(* ===== verification/SpInt.v ===== *)
(** * SpInt: the multi-precision integers of sp_int.c

    A number is an array of 35 digits of 32 bits, of which the low [mp_used]
    are significant.  Modelled are the operations the key import, export and
    range check use: setting, clearing, copying, comparing and counting bits,
    and the conversions from and to big-endian bytes and from hexadecimal.
    The theorems relate each to the integer [sp_val] a number stands for.

    An object of the code is passed by value and returned, so the shortcuts
    taken for [a == b] (same object) need no clause of their own. *)

From Stdlib Require Import Ascii.
From stdpp Require Import strings.
From S2P Require Import Prelude Platform Types Misc.

(** sp_int.h:527-536, [SP_INT_DIGITS] for 521-bit operands *)
Definition SP_INT_DIGITS : Z := (521 + 32 - 1) / 32 * 2 + 1.

(** sp_int.h:313, [SP_WORD_SIZEOF] *)
Notation SP_WORD_SIZEOF := (4)%Z (only parsing).

Definition set_digits (used : Z) (dp : list Z) (a : mp_int) : mp_int :=
  {| mp_used := used; mp_size := mp_size a; mp_dp := dp |}.

(** ** Setting and clearing *)

(** sp_int.c:5203-5212, [_sp_zero] *)
Definition _sp_zero (a : mp_int) : mp_int := set_digits 0 (<[0%nat := 0]> (mp_dp a)) a.

(** sp_int.c:5220-5230, [_sp_init_size] *)
Definition _sp_init_size (a : mp_int) (size : Z) : mp_int :=
  let a := _sp_zero a in {| mp_used := mp_used a; mp_size := w16 size; mp_dp := mp_dp a |}.

(** sp_int.c:5240-5254, [sp_init_size] *)
Definition sp_init_size (a : mp_int) (size : Z) : Z * mp_int :=
  if (size =? 0) || (SP_INT_DIGITS <? size) then (MP_VAL, a) else (0, _sp_init_size a size).

(** sp_int.c:5263-5277, [sp_init] *)
Definition sp_init (a : mp_int) : Z * mp_int := (0, _sp_init_size a SP_INT_DIGITS).

(** sp_int.c:5291-5315, [sp_init_multi]: the numbers given, in order. *)
Definition sp_init_multi (ns : list mp_int) : Z * list mp_int :=
  (0, (fun n => _sp_init_size n SP_INT_DIGITS) <$> ns).

(** sp_int.c:5342-5364, [sp_grow] *)
Definition sp_grow (a : mp_int) (l : Z) : Z * mp_int :=
  if l <? 0 then (MP_VAL, a)
  else if mp_size a <? l then (MP_MEM, a)
  else (0, set_digits (mp_used a)
             (if mp_used a <? l then splice (mp_dp a) (mp_used a) (zeros (l - mp_used a)) else mp_dp a) a).

(** sp_int.c:5373-5379, [sp_zero] *)
Definition sp_zero (a : mp_int) : mp_int := _sp_zero a.

(** sp_int.c:5386-5404, [sp_clear] *)
Definition sp_clear (a : mp_int) : mp_int :=
  _sp_zero (set_digits (mp_used a) (splice (mp_dp a) 0 (zeros (mp_used a))) a).

(** sp_int.c:5414-5429, [sp_forcezero] *)
Definition sp_forcezero (a : mp_int) : mp_int :=
  _sp_zero (set_digits (mp_used a) (splice (mp_dp a) 0 (zeros (mp_size a))) a).

(** sp_int.c:6287-6298, [_sp_set] *)
Definition _sp_set (a : mp_int) (d : Z) : mp_int :=
  set_digits (Z.b2z (0 <? d)) (<[0%nat := d]> (mp_dp a)) a.

(** sp_int.c:6308-6321, [sp_set] *)
Definition sp_set (a : mp_int) (d : Z) : Z * mp_int := (0, _sp_set a d).
Lemma pow2_test d : 0 < d -> Z.land d (d - 1) = 0 -> d = 2 ^ Z.log2 d.
Proof.
  intros Hd H. pose proof (Z.log2_spec d Hd) as [H1 H2]. pose proof (Z.log2_nonneg d).
  destruct (Z.eq_dec d (2 ^ Z.log2 d)) as [|Hne]; [done|]. assert (Z.testbit (Z.land d (d - 1)) (Z.log2 d) = true) as Hb.
  { rewrite Z.land_spec, Z.bit_log2 by done. rewrite <-(Z.log2_unique (d - 1) (Z.log2 d)) at 1 by lia. apply Z.bit_log2. lia. }
  by rewrite H, Z.testbit_0_l in Hb.
Qed.

Lemma _sp_mod_d_is na va a d : sp_is na va a -> 0 < d < 2 ^ 32 -> calc e 0 (_sp_mod_d a d) (fun m => m = va mod d).
Proof.
  intros Ha Hd. unfold _sp_mod_d. pose proof Ha as [[_ _ Hal Had] Hua _ _].
  apply (calc_for_down e (fun i w => dividing None (mp_dp a) (mp_used a) d i (w, None))); rewrite ?Z2Nat.id by lia.
  - split; cbn; [lia|]. exists 0. lia.
  - intros i tr Hi Hinv. sp_steps. pose proof (digit_range (mp_dp a) i Had) as Hx. pose proof (proj1 Hinv) as Htr. cbn [fst] in Htr.
    unfold sp_div_word. rewrite (w32_id tr), (w64_id (Z.shiftl tr 32)) by (rewrite ?Z.shiftl_mul_pow2 by lia; lia).
    rewrite word_lor by lia. set (t := tr * 2 ^ 32 + (mp_dp a).[i]). assert (Ht : 0 <= t < d * 2 ^ 32) by (unfold t; nia).
    pose proof (Z.div_mod t d ltac:(lia)) as E. pose proof (Z.mod_pos_bound t d ltac:(lia)).
    assert (0 <= t / d < 2 ^ 32) by nia. rewrite (w32_id (t / d)) by lia. replace (t - t / d * d) with (t mod d) by lia. rewrite w64_id by lia.
    apply (dividing_step _ _ _ _ i tr None (t / d)); [lia|lia|done|exact E|done|done].
  - intros w Hinv. pose proof (proj1 Hinv) as Hw. cbn [fst] in Hw. sp_steps. rewrite w32_id by lia.
    apply (dividing_end na 0 va d a None Ha I _ None Hinv).
Qed.

Lemma sp_mod_d_is na va a d : sp_is na va a -> 0 <= d < 2 ^ 32 ->
  calc e 0 (sp_mod_d a d) (fun '(err, m) => if d =? 0 then err = MP_VAL else err = 0 /\ m = va mod d).
Proof.
  intros Ha Hd. unfold sp_mod_d. destruct (Z.eqb_spec d 0) as [|Hd0]; [by sp_steps|].
  destruct (Z.eqb_spec (Z.land d (d - 1)) 0) as [E|_].
  - pose proof (pow2_test d ltac:(lia) E) as Ep. set (k := Z.log2 d) in *. pose proof (Z.log2_nonneg d). fold k in H.
    assert (k < 32) by (apply Z.log2_lt_pow2; lia). pose proof Ha as [[_ _ Hal Had] Hua _ Hv].
    destruct (Z.eqb_spec (mp_used a) 0) as [E0|E0].
    { apply (sp_is_0 Ha) in E0 as ->. sp_steps. by rewrite Z.mod_0_l by lia. }
    sp_steps. split; [done|]. rewrite Ep. replace (2 ^ k - 1) with (Z.ones k) by (rewrite Z.ones_equiv; lia). rewrite Z.land_ones by done.
    pose proof (val_split (mp_dp a) 1 (mp_used a - 1) ltac:(lia) ltac:(lia) ltac:(lia)) as Hsp.
    replace (1 + (mp_used a - 1)) with (mp_used a) in Hsp by lia. rewrite Hv in Hsp.
    change 1 with (0 + 1) in Hsp at 1. rewrite val_succ, val_0, pw_0 in Hsp by lia. rewrite Hsp.
    replace (pw 1) with (2 ^ (32 - k) * 2 ^ k) by (rewrite <-Z.pow_add_r by lia; unfold pw; f_equal; lia).
    set (h := val _ _). replace (0 + 1 * (mp_dp a).[0] + 2 ^ (32 - k) * 2 ^ k * h) with ((mp_dp a).[0] + 2 ^ (32 - k) * h * 2 ^ k) by lia.
    by rewrite Z.mod_add by lia.
  - assert (forall m, calc e 0 m (div_digit_result 0 va d None) ->
      calc e 0 ('(_, rem) ← m; mret (0, rem)) (fun '(err, m) => err = 0 /\ m = va mod d)) as Hb.
    { intros m Hm. eapply calc_bind; [exact Hm|]. intros [r' rem] [Hr _]. by sp_steps. }
    pose proof (sp_div_d_branches na 0 va d a None Ha I ltac:(lia) true ltac:(done)) as Hbr.
    destruct (d =? 3); [by apply Hb|]. destruct (d =? 10); [by apply Hb|]. destruct (d <=? 0xffff); [by apply Hb|].
    eapply calc_bind; [apply (_sp_mod_d_is _ _ _ _ Ha); lia|]. intros m ->. by sp_steps.
Qed.
End DivDigit.

(** ** Numbers written down *)

Fixpoint digits_of (k : nat) (v : Z) : list Z :=
  match k with O => [] | S k => v mod 2 ^ 32 :: digits_of k (v / 2 ^ 32) end.

(** An object of [n] digits set to [v]. *)
Definition sp_lit (n v : Z) : mp_int := sp_clamp {| mp_used := n; mp_size := n; mp_dp := digits_of (Z.to_nat n) v |}.

Lemma digits_of_val k v : 0 <= v < 2 ^ (32 * Z.of_nat k) -> digits_val (digits_of k v) = v.
Proof.
  revert v. induction k as [|k IH]; intros v Hv; [cbn in *; lia|]. cbn [digits_of digits_val]. rewrite IH.
  - pose proof (Z.div_mod v (2 ^ 32) ltac:(lia)). lia.
  - replace (32 * Z.of_nat (S k)) with (32 + 32 * Z.of_nat k) in Hv by lia. rewrite Z.pow_add_r in Hv by lia.
    split; [apply Z.div_pos; lia|apply Z.div_lt_upper_bound; lia].
Qed.

Lemma sp_lit_is n v : 1 <= n <= SP_INT_DIGITS -> 0 <= v < pw n -> sp_is n v (sp_lit n v).
Proof.
  intros Hn Hv. assert (Hl : forall k x, length (digits_of k x) = k) by (induction k; intros; cbn; auto).
  assert (Hval : val (digits_of (Z.to_nat n) v) n = v).
  { unfold val. rewrite take_ge by (rewrite Hl; lia). apply digits_of_val. by rewrite Z2Nat.id by lia. }
  unfold sp_lit. rewrite <-Hval at 1. apply (sp_clamp_is n {| mp_used := n; mp_size := n; mp_dp := digits_of (Z.to_nat n) v |}); [|cbn; lia].
  split; cbn [mp_size mp_dp]; [done|done|unfold len; rewrite Hl; lia|].
  set (k := Z.to_nat n). clearbody k. clear. unfold digits_ok. revert v. induction k as [|k IH]; intros v; [constructor|].
  cbn. constructor; [apply Z.mod_pos_bound; lia|apply IH].
Qed.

# Task statement
Above are the records; copy each line from them that includes the string "Hinv".

# Answer to this exercise
  - intros i tr Hi Hinv. sp_steps. pose proof (digit_range (mp_dp a) i Had) as Hx. pose proof (proj1 Hinv) as Htr. cbn [fst] in Htr.
  - intros w Hinv. pose proof (proj1 Hinv) as Hw. cbn [fst] in Hw. sp_steps. rewrite w32_id by lia.
    apply (dividing_end na 0 va d a None Ha I _ None Hinv).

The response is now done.